** Working data follows **

(** What a search of the nodes may answer. *)
Definition search_answer (ns : list (SegmentNode T)) row (r : result (option nat)) : Prop :=
  match r with
  | Ok (Some i) => exists n, ns !! i = Some n /\ contains (node n) row
  | Ok None => (forall n, n ∈ ns -> ~ contains (node n) row)
               /\ forall n, ns !! 0%nat = Some n -> (seg_start (node n) <= row)%nat
  | Throw e => e = InternalException /\ exists n, ns !! 0%nat = Some n /\ (row < seg_start (node n))%nat
  end.

Lemma search_spec ns row fuel lower upper :
  nodes_ok ns -> ordered (map node ns) -> Z.of_nat (length ns) < 2 ^ 62 ->
  0 <= lower <= upper + 1 -> 0 <= upper < Z.of_nat (length ns) ->
  (Z.to_nat (upper + 1 - lower) + 2 <= fuel)%nat ->
  (forall j n, ns !! j = Some n -> Z.of_nat j < lower -> (seg_start (node n) + seg_count (node n) <= row)%nat) ->
  (forall j n, ns !! j = Some n -> upper < Z.of_nat j -> (row < seg_start (node n))%nat) ->
  exists r, search fuel ns row lower upper = Some r /\ search_answer ns row r.
Proof.
  intros Hok Hord Hlen. revert lower upper.
  induction fuel as [|fuel IH]; intros lower upper Hlo Hup Hf Hbelow Habove; [lia|]. simpl.
  destruct (Z.leb_spec lower upper) as [Hle|Hgt].
  2:{ eexists. split; [done|]. split; [|intros n Hn; specialize (Hbelow 0%nat n Hn); lia].
      intros n [j Hj]%list_elem_of_lookup. unfold contains.
      destruct (decide (Z.of_nat j < lower)) as [Hjl|Hjl].
      - specialize (Hbelow j n Hj Hjl). lia.
      - specialize (Habove j n Hj). lia. }
  rewrite (wrapU_small 64 (lower + upper)) by (unfold inU; lia).
  set (index := (lower + upper) / 2). assert (lower <= index <= upper) as Hi by (unfold index; dlia).
  destruct (Z.leb_spec (Z.of_nat (length ns)) index) as [?|_]; [lia|].
  destruct (lookup_lt_is_Some_2 ns (Z.to_nat index)) as [n Hn]; [lia|]. rewrite Hn.
  destruct (Hok _ _ Hn) as (Hrs & _ & _). rewrite Hrs.
  assert (forall j n', ns !! j = Some n' -> (j < Z.to_nat index)%nat ->
            (seg_start (node n') + seg_count (node n') <= seg_start (node n))%nat) as Hpre.
  { intros j n' Hj Hjn. eapply (ordered_lookup (map node ns) j (Z.to_nat index)); [done|..|done];
      by rewrite list_lookup_fmap, ?Hj, ?Hn. }
  assert (forall j n', ns !! j = Some n' -> (Z.to_nat index < j)%nat ->
            (seg_start (node n) + seg_count (node n) <= seg_start (node n'))%nat) as Hpost.
  { intros j n' Hj Hjn. eapply (ordered_lookup (map node ns) (Z.to_nat index) j); [done|..|done];
      by rewrite list_lookup_fmap, ?Hj, ?Hn. }
  destruct (Nat.ltb_spec row (seg_start (node n))) as [Hlt|Hge].
  - destruct (decide (index = 0)) as [H0|H0].
    + (* the upper bound wraps around *)
      rewrite H0. change (wrapU 64 (0 - 1)) with (2 ^ 64 - 1). assert (lower = 0) as -> by lia.
      destruct fuel as [|fuel]; [lia|]. cbn [search]. change (0 <=? 2 ^ 64 - 1) with true. cbn iota zeta.
      change (wrapU 64 (0 + (2 ^ 64 - 1)) / 2) with (2 ^ 63 - 1).
      destruct (Z.leb_spec (Z.of_nat (length ns)) (2 ^ 63 - 1)) as [_|?]; [|lia].
      eexists. split; [done|]. split; [done|]. exists n. split; [by rewrite H0 in Hn|done].
    + rewrite (wrapU_small 64 (index - 1)) by (unfold inU; lia). apply IH; [lia|lia|lia|done|].
      intros j n' Hj Hji. destruct (decide (j = Z.to_nat index)) as [->|Hne]; [by simplify_eq|].
      specialize (Hpost j n' Hj). lia.
  - destruct (Nat.leb_spec (seg_start (node n) + seg_count (node n)) row) as [Hle2|Hin].
    + rewrite (wrapU_small 64 (index + 1)) by (unfold inU; lia). apply IH; [lia|lia|lia| |done].
      intros j n' Hj Hji. destruct (decide (j = Z.to_nat index)) as [->|Hne]; [by simplify_eq|].
      specialize (Hpre j n' Hj). lia.
    + eexists. split; [done|]. exists n. split; [done|]. unfold contains. lia.
Qed.
(* ===== verification/RowGroup.v ===== *)
(** * Row groups

    Models the version information of a row group (src/src/storage/table/row_group.cpp): its
    loading on demand from the stored deletes, appending, committing, reverting, cleaning up,
    fetching and deleting rows.  The columns of the row group are used through the interface
    [Columns] ([ColumnData] is a class of virtual methods); allocation sizes, statistics and the
    row id column are left out.

    The abstract view of a row group is its rows ([contents]) and the insert and delete id of each
    ([ids]), which does not depend on whether the deletes are loaded. *)

From S2P Require Import Prelude ChunkInfo RowVersionManager SegmentTree.

Module RowGroup.

Abbreviation TransactionData := ChunkInfo.TransactionData.
Abbreviation NOT_DELETED_ID := ChunkInfo.NOT_DELETED_ID.
Abbreviation RVM := RowVersionManager.t.

(** What a row group asks of its columns: [R] are the rows of a chunk, [C] the columns. *)
Class Columns (R C : Type) : Type := {
  create_columns : nat -> C;
  append_columns : C -> list R -> C;
  revert_columns : C -> nat -> C;
  set_start_columns : C -> nat -> C
}.

(** What it relies on: columns that start at row [column_start c] hold the rows [contents c]; a
    revert to one of its rows, or to its end, keeps those before it. *)
Class ColumnLaws {R C : Type} `{!Columns R C} (contents : C -> list R) (column_start : C -> nat) : Prop := {
  contents_create s : contents (create_columns s) = [] /\ column_start (create_columns s) = s;
  contents_append c rows : contents (append_columns c rows) = contents c ++ rows
                           /\ column_start (append_columns c rows) = column_start c;
  contents_revert c row : (column_start c <= row <= column_start c + length (contents c))%nat ->
                          contents (revert_columns c row) = take (row - column_start c) (contents c)
                          /\ column_start (revert_columns c row) = column_start c;
  contents_set_start c s : contents (set_start_columns c s) = contents c
                           /\ column_start (set_start_columns c s) = s
}.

** End of Working data **

> **Requirement**
If a line in the entries contains the word "change", copy that line out.

> **Answer to this task**
      rewrite H0. change (wrapU 64 (0 - 1)) with (2 ^ 64 - 1). assert (lower = 0) as -> by lia.
      destruct fuel as [|fuel]; [lia|]. cbn [search]. change (0 <=? 2 ^ 64 - 1) with true. cbn iota zeta.
      change (wrapU 64 (0 + (2 ^ 64 - 1)) / 2) with (2 ^ 63 - 1).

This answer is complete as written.